Removing Return Statement in Module Forward Causes 30+ms Backward Slowdown - Why?

xgbj · May 15, 2025, 10:47am

Hello community members,

We recently encountered a puzzling performance issue during training and would appreciate your insights. The core problem is: Removing a return statement in our module’s forward() method leads to a 30+ms slowdown in backward propagation, despite no logical changes to code execution.

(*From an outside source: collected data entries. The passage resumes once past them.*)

(** * Application.cpp: a triangle drawn through GLFW, GLEW and OpenGL

    The program is a straight line of calls into three foreign libraries
    (GLFW for the window, GLEW for the function loader, OpenGL for the GPU)
    followed by a frame loop.  All of its observable behaviour is the
    sequence of calls it makes, the text it writes to [std::cout] and the
    exit code of [main].

    The embedding keeps that view: a computation threads the history of
    calls made so far, and every value that comes back from a library is
    supplied by a [Driver], an arbitrary function of that history.  The
    three C++ functions of the file are transcribed statement by
    statement on top of a small state monad. *)

From Stdlib Require Import ZArith List String Ascii Bool QArith Lia.
Import ListNotations.

Local Open Scope Z_scope.

(** ** Machine integers *)

(** [unsigned int] and [GLuint]/[GLenum]: 32 bits, wrapping. *)
Definition to_uint (z : Z) : Z := z mod 2 ^ 32.

(** [int] and [GLint]: 32 bits, two's complement. *)
Definition to_int (z : Z) : Z := (z + 2 ^ 31) mod 2 ^ 32 - 2 ^ 31.

(** [size_t] and object pointers.  The source does not fix the target;
    the 64-bit one is taken.  Lengths that are converted lie in the
    [int] range, where any width from 32 bits up gives the same value
    for a non-negative length. *)
Definition to_size_t (z : Z) : Z := z mod 2 ^ 64.

Definition sizeof_char : Z := 1.
Definition sizeof_float : Z := 4.

(** The null pointer, [NULL] and [nullptr]. *)
Definition NULL : Z := 0.

(** ** Constants of the headers (glew.h, glfw3.h) *)

Definition GL_FALSE : Z := 0.
Definition GL_TRIANGLES : Z := 0x0004.
Definition GL_FLOAT : Z := 0x1406.
Definition GL_VERSION : Z := 0x1F02.
Definition GL_COLOR_BUFFER_BIT : Z := 0x4000.
Definition GL_ARRAY_BUFFER : Z := 0x8892.
Definition GL_STATIC_DRAW : Z := 0x88E4.
Definition GL_FRAGMENT_SHADER : Z := 0x8B30.
Definition GL_VERTEX_SHADER : Z := 0x8B31.
Definition GL_COMPILE_STATUS : Z := 0x8B81.
Definition GL_INFO_LOG_LENGTH : Z := 0x8B84.
Definition GLEW_OK : Z := 0.

(** ** Strings *)

(** [std::string::c_str]: the library reads the text up to the first NUL. *)
Fixpoint c_str (s : string) : string :=
  match s with
  | EmptyString => EmptyString
  | String c rest =>
      if Ascii.eqb c Ascii.zero then EmptyString else String c (c_str rest)
  end.

Definition newline : string := String (ascii_of_nat 10) EmptyString.

(** ** Calls that leave the program *)

(** One constructor per foreign function the file calls, with the
    arguments passed by value.  Out-parameters ([&result], [&length],
    [&bufferID], the log buffer) are answers of the driver, not
    arguments.  A float is the rational it denotes; every literal of the
    file is a dyadic rational that binary32 holds exactly. *)
Inductive call : Type :=
  (* GLFW *)
  | glfwInit
  | glfwCreateWindow (width height : Z) (title : string) (monitor share : Z)
  | glfwTerminate
  | glfwMakeContextCurrent (window : Z)
  | glfwWindowShouldClose (window : Z)
  | glfwSwapBuffers (window : Z)
  | glfwPollEvents
  (* GLEW *)
  | glewInit
  (* OpenGL *)
  | glGetString (name : Z)
  | glGenBuffers (n : Z)
  | glBindBuffer (target buffer : Z)
  | glBufferData (target size : Z) (data : list Q) (usage : Z)
  | glEnableVertexAttribArray (index : Z)
  | glVertexAttribPointer (index size type normalized stride pointer : Z)
  | glCreateShader (type : Z)
  | glShaderSource (shader count : Z) (strings : list string) (length : Z)
  | glCompileShader (shader : Z)
  | glGetShaderiv (shader pname : Z)
  | glGetShaderInfoLog (shader bufSize : Z)
  | glDeleteShader (shader : Z)
  | glCreateProgram
  | glAttachShader (program shader : Z)
  | glLinkProgram (program : Z)
  | glValidateProgram (program : Z)
  | glUseProgram (program : Z)
  | glClear (mask : Z)
  | glDrawArrays (mode first count : Z)
  (* C runtime and iostream *)
  | _malloca (size : Z)
  | cout (text : string)
  | endl.

Definition History : Type := list call.

(** What the libraries answer.  [ret_int h c] is the integer that call
    [c], made after the calls of [h], returns or stores through its
    out-parameter; [ret_str h c] is the text it returns or leaves in the
    caller's buffer.  Nothing is assumed of either. *)
Record Driver : Type := {
  ret_int : History -> call -> Z;
  ret_str : History -> call -> string
}.

(** ** Classifying calls *)

Definition is_draw (c : call) : bool :=
  match c with glDrawArrays _ _ _ => true | _ => false end.

Definition is_buffer_write (c : call) : bool :=
  match c with glBufferData _ _ _ _ => true | _ => false end.

Definition is_delete (c : call) : bool :=
  match c with glDeleteShader _ => true | _ => false end.

Definition is_terminate (c : call) : bool :=
  match c with glfwTerminate => true | _ => false end.

(** A call that hands [p] to a delete function. *)
Definition releases (p : Z) (c : call) : bool :=
  match c with glDeleteShader s => s =? p | _ => false end.

(** A GPU operation that works on program [p]: building it, binding
    it, or drawing (a draw runs the program currently bound). *)
Definition uses_program (p : Z) (c : call) : bool :=
  match c with
  | glAttachShader q _ | glLinkProgram q | glValidateProgram q
  | glUseProgram q => q =? p
  | glDrawArrays _ _ _ => true
  | _ => false
  end.

Definition count (f : call -> bool) (h : History) : nat :=
  List.length (filter f h).

(** The text written to standard output by a sequence of calls. *)
Fixpoint stdout (h : History) : string :=
  match h with
  | [] => EmptyString
  | cout s :: rest => String.append s (stdout rest)
  | endl :: rest => String.append newline (stdout rest)
  | _ :: rest => stdout rest
  end.

(** The texts handed to [std::cout], one per insertion. *)
Fixpoint printed (h : History) : list string :=
  match h with
  | [] => []
  | cout s :: rest => s :: printed rest
  | _ :: rest => printed rest
  end.

(** The calls of one frame, by kind. *)
Definition is_close_test (c : call) : bool :=
  match c with glfwWindowShouldClose _ => true | _ => false end.

Definition is_clear (c : call) : bool :=
  match c with glClear _ => true | _ => false end.

Definition is_swap (c : call) : bool :=
  match c with glfwSwapBuffers _ => true | _ => false end.

Definition is_poll (c : call) : bool :=
  match c with glfwPollEvents => true | _ => false end.

(** A call into OpenGL proper, which needs a current context. *)
Definition is_gl (c : call) : bool :=
  match c with
  | glGetString _ | glGenBuffers _ | glBindBuffer _ _
  | glBufferData _ _ _ _ | glEnableVertexAttribArray _
  | glVertexAttribPointer _ _ _ _ _ _ | glCreateShader _
  | glShaderSource _ _ _ _ | glCompileShader _ | glGetShaderiv _ _
  | glGetShaderInfoLog _ _ | glDeleteShader _ | glCreateProgram
  | glAttachShader _ _ | glLinkProgram _ | glValidateProgram _
  | glUseProgram _ | glClear _ | glDrawArrays _ _ _ => true
  | _ => false
  end.

(** The window a GLFW call is made on. *)
Definition window_of_call (c : call) : option Z :=
  match c with
  | glfwMakeContextCurrent w | glfwWindowShouldClose w
  | glfwSwapBuffers w => Some w
  | _ => None
  end.

(** ** A driver to run the program against

    A well-behaved installation, used to evaluate the program on concrete
    runs.  Object names are handed out in order of creation, a shader
    compiles when its source opens with a version directive, and the
    window asks to close once [frames_shown] frames have been drawn. *)
Record Scenario : Type := {
  glfw_up : bool;
  window_up : bool;
  glew_up : bool;
  frames_shown : nat
}.

Definition is_create (c : call) : bool :=
  match c with glCreateShader _ | glCreateProgram => true | _ => false end.

Fixpoint last_source (h : History) : string :=
  match h with
  | [] => EmptyString
  | c :: rest =>
      match c, existsb (fun c' => match c' with
                                  | glShaderSource _ _ _ _ => true
                                  | _ => false
                                  end) rest with
      | glShaderSource _ _ strings _, false => String.concat "" strings
      | _, _ => last_source rest
      end
  end.

Definition accepted (h : History) : bool :=
  String.prefix "#version" (last_source h).

Definition sample_log : string := "ERROR: 0:1: syntax error".

Definition sample_driver (s : Scenario) : Driver := {|
  ret_int h c :=
    match c with
    | glfwInit => if glfw_up s then 1 else 0
    | glfwCreateWindow _ _ _ _ _ => if window_up s then 0x1000 else 0
    | glewInit => if glew_up s then GLEW_OK else 1
    | glGenBuffers _ => 1
    | glCreateShader _ | glCreateProgram => 1 + Z.of_nat (count is_create h)
    | glGetShaderiv _ pname =>
        if pname =? GL_COMPILE_STATUS then
          if accepted h then 1 else GL_FALSE
        else
          if accepted h then 0 else Z.of_nat (String.length sample_log) + 1
    | glfwWindowShouldClose _ =>
        if (frames_shown s <=? count is_draw h)%nat then 1 else 0
    | _ => 0
    end;
  ret_str h c :=
    match c with
    | glGetString _ => "3.3.0"%string
    | glGetShaderInfoLog _ _ => if accepted h then EmptyString else sample_log
    | _ => EmptyString
    end
|}.

Definition healthy (frames : nat) : Scenario :=
  {| glfw_up := true; window_up := true; glew_up := true;
     frames_shown := frames |}.

(** Installations on which one of the libraries fails to come up. *)
Definition no_glfw : Scenario :=
  {| glfw_up := false; window_up := true; glew_up := true;
     frames_shown := 0 |}.

Definition no_window : Scenario :=
  {| glfw_up := true; window_up := false; glew_up := true;
     frames_shown := 0 |}.

Definition no_glew : Scenario :=
  {| glfw_up := true; window_up := true; glew_up := false;
     frames_shown := 1 |}.

(** An installation that cannot create shader objects: glCreateShader
    answers 0, and the status query on that name leaves a nonzero value
    in [result]. *)
Definition shaderless_driver : Driver := {|
  ret_int h c :=
    match c with
    | glCreateShader _ => 0
    | glGetShaderiv _ _ => 1
    | _ => 0
    end;
  ret_str h c := EmptyString
|}.

(** ** The monad of the program *)

Definition GL (A : Type) : Type := History -> A * History.

Definition ret {A : Type} (a : A) : GL A := fun h => (a, h).

Definition bind {A B : Type} (m : GL A) (k : A -> GL B) : GL B :=
  fun h => let (a, h') := m h in k a h'.

Declare Scope gl_scope.
Delimit Scope gl_scope with gl.
Notation "x <- m ;; k" := (bind m (fun x => k))
  (at level 61, m at next level, right associativity) : gl_scope.
Notation "m ;; k" := (bind m (fun _ => k))
  (at level 61, right associativity) : gl_scope.
Local Open Scope gl_scope.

Here’s the context:

def forward(self, batch_extrinsic):  
    if self._cache_bev_to_camera_projection is None:  # Cache-initialization branch  
        with torch.no_grad():  
            # ~20 tensor operations for projection/mask generation  
            bev_to_camera_projection, bev_mask = self.project_lidar_to_camera(...)  
            # Cache results  
            self._cache_bev_to_camera_projection = bev_to_camera_projection[0:1]  
            self._cache_bev_mask = bev_mask[0:1]  
        return bev_to_camera_projection, bev_mask  # Removing this line slows backward  

    # Cached branch  
    return self._cache_bev_to_camera_projection.repeat(...), self._cache_bev_mask.repeat(...)

Key Observations

With return statement:

The cache-initialization branch runs only once (first forward pass).
Backward pass time is normal.

Without return statement:

Cache initialization still works correctly.
Backward pass slows down by 30ms, despite identical forward logic.

Workaround:

Rewriting with if-else (instead of early return) restores normal backward performance.

Hypotheses & Questions

We suspect this relates to PyTorch’s computation graph construction, but need expert input:

Gradient Tracking:

Despite torch.no_grad(), could returning the uncached tensors create unintended gradient dependencies?
Does repeat() on cached tensors retain graph connections to the initial computation?

Graph Optimization:

Does the early return help PyTorch prune unused graph branches during backward?
Why does the if-else structure resolve the slowdown?

Autograd Behavior:

How does conditional branching affect graph retention/rebuilding overhead?

Any insights into why removing a logically redundant return impacts backward performance would be greatly appreciated!

Thank you!

ptrblck · May 15, 2025, 12:50pm

Could you post a minimal and executable code snippet reproducing this issue, please?